Personal information
- Nationality: British (English)
- Born: 29 August 1996 (age 30) London, England
- Height: 1.72 m (5 ft 8 in)
- Weight: 61 kg (134 lb)

Sport
- Sport: Athletics
- Events: 60 m, 100 m, 200 m
- Club: Cambridge Harriers

Achievements and titles
- Personal bests: 100 m: 10.90 (Birmingham 2022); 200 m: 22.16 (Budapest 2023); Indoors; 60 m: 7.05i (Berlin 2023);

Medal record
Women's athletics
Representing Great Britain
Olympic Games
| Silver medal – second place | 2024 Paris | 4 × 100 m relay |
| Bronze medal – third place | 2016 Rio de Janeiro | 4 × 100 m relay |
| Bronze medal – third place | 2020 Tokyo | 4 × 100 m relay |
World Championships
| Silver medal – second place | 2017 London | 4 × 100 m relay |
| Silver medal – second place | 2019 Doha | 4 × 100 m relay |
| Bronze medal – third place | 2023 Budapest | 4 × 100 m relay |
European Championships
| Gold medal – first place | 2018 Berlin | 4 × 100 m relay |
| Gold medal – first place | 2024 Rome | 4 × 100 m relay |
| Silver medal – second place | 2016 Amsterdam | 4 × 100 m relay |
| Silver medal – second place | 2024 Rome | 200 m |
| Bronze medal – third place | 2022 Munich | 100 m |
European Indoor Championships
| Bronze medal – third place | 2023 Istanbul | 60 m |
Representing England
Commonwealth Games
| Gold medal – first place | 2022 Birmingham | 4 × 100 m relay |
| Bronze medal – third place | 2022 Birmingham | 100 m |

= Daryll Neita =

British sprinter (born 1996)

Daryll Saskia Neita (born 29 August 1996) is a British sprinter. She won a silver medal in the 200 metres at the 2024 European Championships along with bronze in the 100 metres at the 2022 European Championships, 2022 Commonwealth Games and in the 60 metres at the 2023 European Indoor Championships. She has also won several medals as part of Great Britain 4 × 100 m relay teams, including an Olympic silver medal in 2024 and bronze medals in 2016 and 2021, World Championships silver medals in 2017 and 2019 and European gold in 2018.

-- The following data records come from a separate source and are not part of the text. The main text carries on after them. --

(** An iteration that ends in [continue] has incremented [attempt] while
    attempts were left, on a GET, and has the trace [retried]. *)
Lemma attempt_body_continue k c a' :
  completion (attempt_body w s k c) = Normal (LContinue a') ->
  a' = S k /\ (S k < maxAttempts s)%nat /\ isGET s = true /\ retries w s k.
Proof.
  intros H.
  assert (a' = S k /\ (S k < maxAttempts s)%nat /\ isGET s = true) as (-> & Hlt & Hget).
  { revert H. body_cases; intros [= <-]; rewrite Nat.add_1_r;
      repeat match goal with
             | H : _ && _ = true |- _ => apply andb_prop in H as [? ?]
             | H : (_ <? _)%nat = true |- _ => apply Nat.ltb_lt in H
             end; repeat split; (lia || done). }
  repeat split; try done.
  intros c'. revert H. body_cases; shape.
Qed.

(** Every event of iteration [k] names controller [k], except its
    back-off [sleep]. *)
Lemma attempt_body_events k c :
  Forall (fun e => event_iter e = Some k \/ e = EvSleep (backoff k))
         (trace (attempt_body w s k c)).
Proof.
  body_cases;
    repeat first [ apply Forall_nil_2
                 | apply Forall_cons_2; [(left; reflexivity) || (right; reflexivity)|] ].
Qed.

Lemma attempt_body_counter k c :
  activeRequests (attempt_body w s k c) =
    match abortSignal s with
    | Some _ => if aborted_at_start (browser w k) then c - 1 else c
    | None => c
    end.
Proof. body_cases. Qed.

Lemma attempt_body_fetch k c u i :
  EvFetch u i ∈ trace (attempt_body w s k c) ->
  u = url s /\ i = fetch_options w s k /\ passes_precheck w s k.
Proof. unfold passes_precheck. intros Hmem. body_cases; in_cases Hmem; eauto. Qed.

Lemma attempt_body_timer k c j ms :
  EvSetTimeout j ms ∈ trace (attempt_body w s k c) -> j = k /\ ms = baseTimeout s.
Proof. intros Hmem. body_cases; in_cases Hmem; eauto. Qed.

Lemma attempt_body_sleep k c ms :
  EvSleep ms ∈ trace (attempt_body w s k c) ->
  ms = backoff k /\ completion (attempt_body w s k c) = Normal (LContinue (S k)).
Proof. intros Hmem. body_cases; in_cases Hmem; by rewrite Nat.add_1_r. Qed.

Lemma attempt_body_started k c :
  passes_precheck w s k ->
  exists tail, trace (attempt_body w s k c) = started w s k ++ cleanup s k ++ tail.
Proof.
  unfold passes_precheck. intros [Hp|Hp]; body_cases; shape; eauto.
Qed.

(** Outcome of an iteration by how [fetch] settles. *)

Ltac precheck H :=
  unfold passes_precheck in H; unfold_prog;
  destruct (abortSignal s) as [sig'|] eqn:Hsig';
  [destruct H as [?|H]; [done|]; rewrite H|clear H].

Lemma attempt_body_resolved k c r :
  passes_precheck w s k ->
  settled (browser w k) = Resolved r ->
  attempt_body w s k c =
    MkRun (if 500 <=? status r then Throw ResponseError_default
           else if status r =? 429
           then Throw (ResponseError "Something went wrong, please try again after some time.")
           else Normal (LReturn r))
          c
          (started w s k ++ cleanup s k ++
             (if (500 <=? status r) || (status r =? 429) then cleanup s k else [])).
Proof.
  intros Hp Hs. precheck Hp; rewrite Hs; simpl_run;
    destruct (500 <=? status r), (status r =? 429); simpl_run; shape.
Qed.

Lemma attempt_body_aborted_by_user k c sig :
  passes_precheck w s k ->
  settled (browser w k) = Rejected (DOMException "AbortError") ->
  abortSignal s = Some sig ->
  aborted_at_settle (browser w k) = true ->
  attempt_body w s k c = MkRun (Throw AbortError) c (started w s k ++ cleanup s k).
Proof.
  intros Hp Hs Hsig Hab. precheck Hp; [|done]. rewrite Hs, Hab. simpl_run. shape.
Qed.

Lemma attempt_body_timeout_retry k :
  passes_precheck w s k ->
  settled (browser w k) = Rejected (DOMException "AbortError") ->
  abortSignal s = None \/ aborted_at_settle (browser w k) = false ->
  method s = GET -> (S k < maxAttempts s)%nat ->
  retries w s k.
Proof.
  intros Hp Hs Hno Hget Hlt c.
  assert ((k <? maxAttempts s - 1)%nat = true) as Hlt' by (apply Nat.ltb_lt; lia).
  assert (isGET s = true) as Hget' by (unfold isGET; by rewrite Hget).
  precheck Hp; rewrite Hs, Hlt', Hget'; simpl_run.
  - destruct Hno as [Hno| ->]; [done|]. simpl_run. shape.
  - shape.
Qed.

Lemma attempt_body_timeout_final k c :
  passes_precheck w s k ->
  settled (browser w k) = Rejected (DOMException "AbortError") ->
  abortSignal s = None \/ aborted_at_settle (browser w k) = false ->
  method s <> GET \/ ~ (S k < maxAttempts s)%nat ->
  attempt_body w s k c = MkRun (Throw TimeoutError) c (started w s k ++ cleanup s k).
Proof.
  intros Hp Hs Hno Hfin.
  assert ((k <? maxAttempts s - 1)%nat && isGET s = false) as Hcond.
  { apply andb_false_iff. destruct Hfin as [Hm|Hlt].
    - right. by apply Method_eqb_not_GET.
    - left. apply Nat.ltb_nlt. lia. }
  precheck Hp; rewrite Hs, Hcond; simpl_run.
  - destruct Hno as [Hno| ->]; [done|]. simpl_run. shape.
  - shape.
Qed.

Lemma attempt_body_network_retry k message :
  passes_precheck w s k ->
  settled (browser w k) = Rejected (TypeError message) ->
  method s = GET -> (S k < maxAttempts s)%nat ->
  retries w s k.
Proof.
  intros Hp Hs Hget Hlt c.
  assert ((k <? maxAttempts s - 1)%nat = true) as Hlt' by (apply Nat.ltb_lt; lia).
  assert (isGET s = true) as Hget' by (unfold isGET; by rewrite Hget).
  precheck Hp; rewrite Hs, Hlt', Hget'; simpl_run; shape.
Qed.
(** A write that passes the validation hands [SetSystemVar] the
    lower-cased name and the value that the validation returned, in a
    session whose overlay is still untouched; that value (the word DEFAULT
    apart) is one that the validation accepts as it is. *)
Theorem SetSessionSystemVar_hands_over_validated
    (vars vars1 : SessionVars) (name : string) (value : Datum)
    (sysVar : SysVar) (sVal ret : string) :
  SysVars !! ToLower unicodeLower name = Some sysVar ->
  IsNull value = false ->
  ToString value = (sVal, None) ->
  upperASCII sVal <> "DEFAULT" ->
  ValidateSetSystemVar SysVars unicodeLower vars (ToLower unicodeLower name) sVal =
    (vars1, (ret, None)) ->
  SetSessionSystemVar SysVars unicodeLower Datum IsNull ToString SetSystemVar
      vars name value =
    SetSystemVar vars1 (ToLower unicodeLower name) ret /\
  systems vars1 = systems vars /\
  forall vars2,
    ValidateSetSystemVar SysVars unicodeLower vars2 (ToLower unicodeLower name) ret =
      (vars2, (ret, None)).
Proof.
  intros Hl Hn Hc Hd Hv. split; [| split].
  - unfold SetSessionSystemVar. rewrite Hl, Hn, Hc, Hv. reflexivity.
  - pose proof (Validate_outcome SysVars unicodeLower vars
                  (ToLower unicodeLower name) sVal) as O.
    rewrite Hv in O. cbn in O. destruct O as [-> | ->]; reflexivity.
  - intros vars2. eapply Validate_fixed_point; [| exact Hv].
    apply (EqualFold_not_casing "DEFAULT" sVal eq_refl). exact Hd.
Qed.
(** * A shallow embedding of [any.hpp]: the small-buffer type-erased container

    The header defines [Any<SIZE>], a value container that keeps its payload
    either inside an inline buffer of [SIZE] bytes or behind a pointer, and
    dispatches copy, move and destroy through one static table per payload
    type ([VTableT<T>::mVTable]); a second family of tables
    ([VTableT<Handle<T>>::mVTable]) serves the non-owning reference mode.

    The embedding keeps the representation of the source:
    - the anonymous union [{ void *mObject; AlignedStorageT<SIZE> mStorage; }]
      is ONE byte buffer; [mObject] is the view of its first eight bytes,
      [mStorage] the view of the buffer itself, so that a write through one
      member is seen through the other exactly as on the machine;
    - [Any] objects live in a store indexed by object identity, and every
      member function takes the identities of [this] and [other], reads and
      writes fields one statement at a time, so that [a.Swap(a)] aliases;
    - [new] and [delete] act on a free store that also hosts the externally
      owned objects a [Handle] refers to; both leave a trace of events;
    - a payload value is its object representation, a list of [sizeof T]
      bytes; copy construction and assignment of a payload reproduce that
      representation. *)

From Stdlib Require Import NArith.
From Stdlib.Strings Require Import Byte.
From stdpp Require Import gmap strings list.


(** ** Payload types

    A payload type is known by its name and its size; [sizeof] is never zero,
    as in C++.  The types of this universe are the decayed types [T_] that
    the value constructors and [operator=(T &&)] work with.  [Handle<T>] is
    not one of them: an argument of that type selects the constructor and
    the assignment operator of the reference mode. *)

Inductive ty := Ty (name : string) (size : positive).
(** C2. A body that is live, and stays live through a sequence of
    reconcile calls, frames and other events, keeps the [orbitalRadius]
    and [orbitSpeed] it has: the same group object is still registered
    under its id and both fields hold the same values, whatever bodies
    were added or removed meanwhile. The two fields are written by
    [createPlanet] ([baseRadius + index * radiusStep] and
    [0.1 + Math.random() * 0.1]) and the per-frame update of a group
    leaves them as they are. *)
Theorem orbit_constants_fixed :
  forall (Math_random : nat -> R)
         (intersectObjects : Raycast) (controls_update : ControlsUpdate)
         (st : AxeeVisuals3D) (evs : list Event)
         (id : string) (r : ref) (g : Group),
    wf st ->
    map_get id (planets st) = Some r ->
    nth_error (objects st) r = Some g ->
    live_along Math_random intersectObjects controls_update id evs st ->
    map_get id (planets (fst (run Math_random intersectObjects controls_update
                                  evs st))) = Some r
    /\ (exists g',
          nth_error (objects (fst (run Math_random intersectObjects
                                       controls_update evs st))) r = Some g'
          /\ userData_orbitalRadius g' = userData_orbitalRadius g
          /\ userData_orbitSpeed g' = userData_orbitSpeed g)
    /\ (forall delta elapsed g0,
          userData_orbitalRadius (animate_group delta elapsed g0)
          = userData_orbitalRadius g0
          /\ userData_orbitSpeed (animate_group delta elapsed g0)
             = userData_orbitSpeed g0)
    /\ (forall data index st0,
          exists g0,
            nth_error (objects (createPlanet Math_random data index st0))
                      (List.length (objects st0)) = Some g0
            /\ userData_orbitalRadius g0 = baseRadius + INR index * radiusStep
            /\ userData_orbitSpeed g0
               = 0.1 + Math_random (random_calls st0) * 0.1).
Proof.
  intros rnd io cu st evs id r g Hwf Hget Hg Hlive.
  destruct (run_keeps_body rnd io cu evs st id r g Hwf Hget Hg Hlive)
    as (Hget' & g' & Hg' & Hs).
  split; [exact Hget' |]. split; [| split].
  - exists g'. destruct Hs as (_ & _ & Hr & Hsp & _). now repeat split.
  - intros delta elapsed g0. split; reflexivity.
  - intros data index st0.
    destruct (createPlanet_new rnd data index st0) as (g0 & _ & H2 & _ & H4 & H5).
    exists g0. now repeat split.
Qed.

(** C3. A frame at elapsed time [t] sets the position of every live body
    to [(cos (t * s) * r, 0, sin (t * s) * r)], where [r] and [s] are the
    body's [orbitalRadius] and [orbitSpeed]; this holds after any history
    of events through which the body stayed live, so two histories that
    end with a frame at the same elapsed time leave the body at the same
    position. *)
Theorem orbit_position_closed_form :
  forall (Math_random : nat -> R)
         (intersectObjects : Raycast) (controls_update : ControlsUpdate)
         (st : AxeeVisuals3D) (evs : list Event) (fi : FrameInput)
         (id : string) (r : ref) (g : Group),
    wf st ->
    map_get id (planets st) = Some r ->
    nth_error (objects st) r = Some g ->
    live_along Math_random intersectObjects controls_update id evs st ->
    exists g',
      map_get id (planets (fst (run Math_random intersectObjects controls_update
                                    (evs ++ [EvFrame fi]) st))) = Some r
      /\ nth_error (objects (fst (run Math_random intersectObjects controls_update
                                      (evs ++ [EvFrame fi]) st))) r = Some g'
      /\ position g'
         = mkVector3
             (cos (elapsed fi * userData_orbitSpeed g) * userData_orbitalRadius g)
             0
             (sin (elapsed fi * userData_orbitSpeed g) * userData_orbitalRadius g)
      /\ forall evs2 fi2,
           live_along Math_random intersectObjects controls_update id evs2 st ->
           elapsed fi2 = elapsed fi ->
           exists g2,
             nth_error (objects (fst (run Math_random intersectObjects
                                          controls_update
                                          (evs2 ++ [EvFrame fi2]) st))) r = Some g2
             /\ position g2 = position g'.
Proof.
  intros rnd io cu st evs fi id r g Hwf Hget Hg Hlive.
  destruct (run_frame_position rnd io cu st evs fi id r g Hwf Hget Hg Hlive)
    as (g' & Hg' & Hget' & _ & Hpos).
  exists g'. split; [exact Hget' |]. split; [exact Hg' |].
  split; [exact Hpos |].
  intros evs2 fi2 Hlive2 Ht.
  destruct (run_frame_position rnd io cu st evs2 fi2 id r g Hwf Hget Hg Hlive2)
    as (g2 & Hg2 & _ & _ & Hpos2).
  exists g2. split; [exact Hg2 |]. rewrite Hpos, Hpos2, Ht. reflexivity.
Qed.

Lemma sample_history_live :
  live_along half_random first_candidate_hit still_controls
             "saturn" sample_history two_planets.
Proof. repeat split; reflexivity. Qed.

Lemma orbit_constants_fixed_witness :
  exists g : Group,
    (wf two_planets
     /\ map_get "saturn" (planets two_planets) = Some 1%nat
     /\ nth_error (objects two_planets) 1 = Some g
     /\ live_along half_random first_candidate_hit still_controls
                   "saturn" sample_history two_planets)
    /\ exists g',
         nth_error (objects (fst (run half_random first_candidate_hit
                                      still_controls sample_history two_planets)))
                   1 = Some g'
         /\ userData_orbitalRadius g' = userData_orbitalRadius g
         /\ userData_orbitSpeed g' = userData_orbitSpeed g.
Proof.
  eexists. split.
  - split; [exact two_planets_wf |].
    split; [reflexivity |]. split; [reflexivity | exact sample_history_live].
  - exact (proj1 (proj2 (orbit_constants_fixed
                           half_random first_candidate_hit still_controls
                           two_planets sample_history "saturn" 1%nat _
                           two_planets_wf eq_refl eq_refl sample_history_live))).
Defined.

Lemma orbit_position_closed_form_witness :
  exists g : Group,
    (wf two_planets
     /\ map_get "saturn" (planets two_planets) = Some 1%nat
     /\ nth_error (objects two_planets) 1 = Some g
     /\ live_along half_random first_candidate_hit still_controls
                   "saturn" sample_history two_planets)
    /\ exists g',
         nth_error (objects (fst (run half_random first_candidate_hit
                                      still_controls
                                      (sample_history ++ [EvFrame sample_frame])
                                      two_planets)))
                   1 = Some g'
         /\ position g'
            = mkVector3
                (cos (elapsed sample_frame * userData_orbitSpeed g)
                 * userData_orbitalRadius g)
                0
                (sin (elapsed sample_frame * userData_orbitSpeed g)
                 * userData_orbitalRadius g).
Proof.
  eexists. split.
  - split; [exact two_planets_wf |].
    split; [reflexivity |]. split; [reflexivity | exact sample_history_live].
  - destruct (orbit_position_closed_form
                half_random first_candidate_hit still_controls
                two_planets sample_history sample_frame "saturn" 1%nat _
                two_planets_wf eq_refl eq_refl sample_history_live)
      as (g' & _ & Hg' & Hpos & _).
    exists g'. split; [exact Hg' | exact Hpos].
Defined.

(** ** Hover and selection *)

Lemma onCanvasClick_wf (st : AxeeVisuals3D) :
  wf st ->
  onCanvasClick st
  = match hoveredPlanetId (hover st) with
    | Some id => [DispatchPlanetSelected id]
    | None => []
    end.
Proof.
  intros Hwf. unfold onCanvasClick.
  destruct (hoveredPlanetId (hover st)) as [id |] eqn:E; [| reflexivity].
  assert (Ht : truthy id = true).
  { apply truthy_nonempty. intros ->. now apply (wf_hover st Hwf). }
  now rewrite Ht.
Qed.

Lemma onCanvasClick_In (st : AxeeVisuals3D) (e : Effect) :
  In e (onCanvasClick st) ->
  exists id, hoveredPlanetId (hover st) = Some id /\ e = DispatchPlanetSelected id.
Proof.
  unfold onCanvasClick.
  destruct (hoveredPlanetId (hover st)) as [id |]; [| intros []].
  destruct (truthy id); [| intros []].
  intros [<- | []]. now exists id.
Qed.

Her 60 metres indoor best of 7.05 seconds and 100 metres best of 10.90 seconds achieved at the 2023 ISTAF Indoor and 2022 Commonwealth Games respectively puts her second on the relevant UK all-time lists behind Dina Asher-Smith. Neita is a five-time British national champion, twice outdoors over 100 m, twice outdoors over 200 m, and once indoors over 60 m.

==Career==
===2015–19===
In 2015, Neita finished fourth in the 100 metres final at the European Junior Championships with a time of 11.69 seconds.

In 2016, she finished second at the British Championships over 100 m, with a time of 11.24 seconds (having run a personal best of 11.23 in the semi-finals), earning Olympic selection. Two weeks later at the European Championships, she won a silver medal in the 4 × 100 metres relay. On 22 July, Neita and her teammates Asha Philip, Desiree Henry and Dina Asher-Smith broke the British record in the 4 × 100 metres, with 41.81 seconds. At the 2016 Rio Olympics, Neita was eliminated in the heats of the 100 metres in 11.41s, narrowly failing to qualify for the semi-finals. In the sprint relay, she won a bronze medal along with teammates Philip, Henry and Asher-Smith, improving the British record they had set a month earlier with 41.77 seconds. On winning Neita said "I am speechless. I am so proud of our team. We absolutely smashed it."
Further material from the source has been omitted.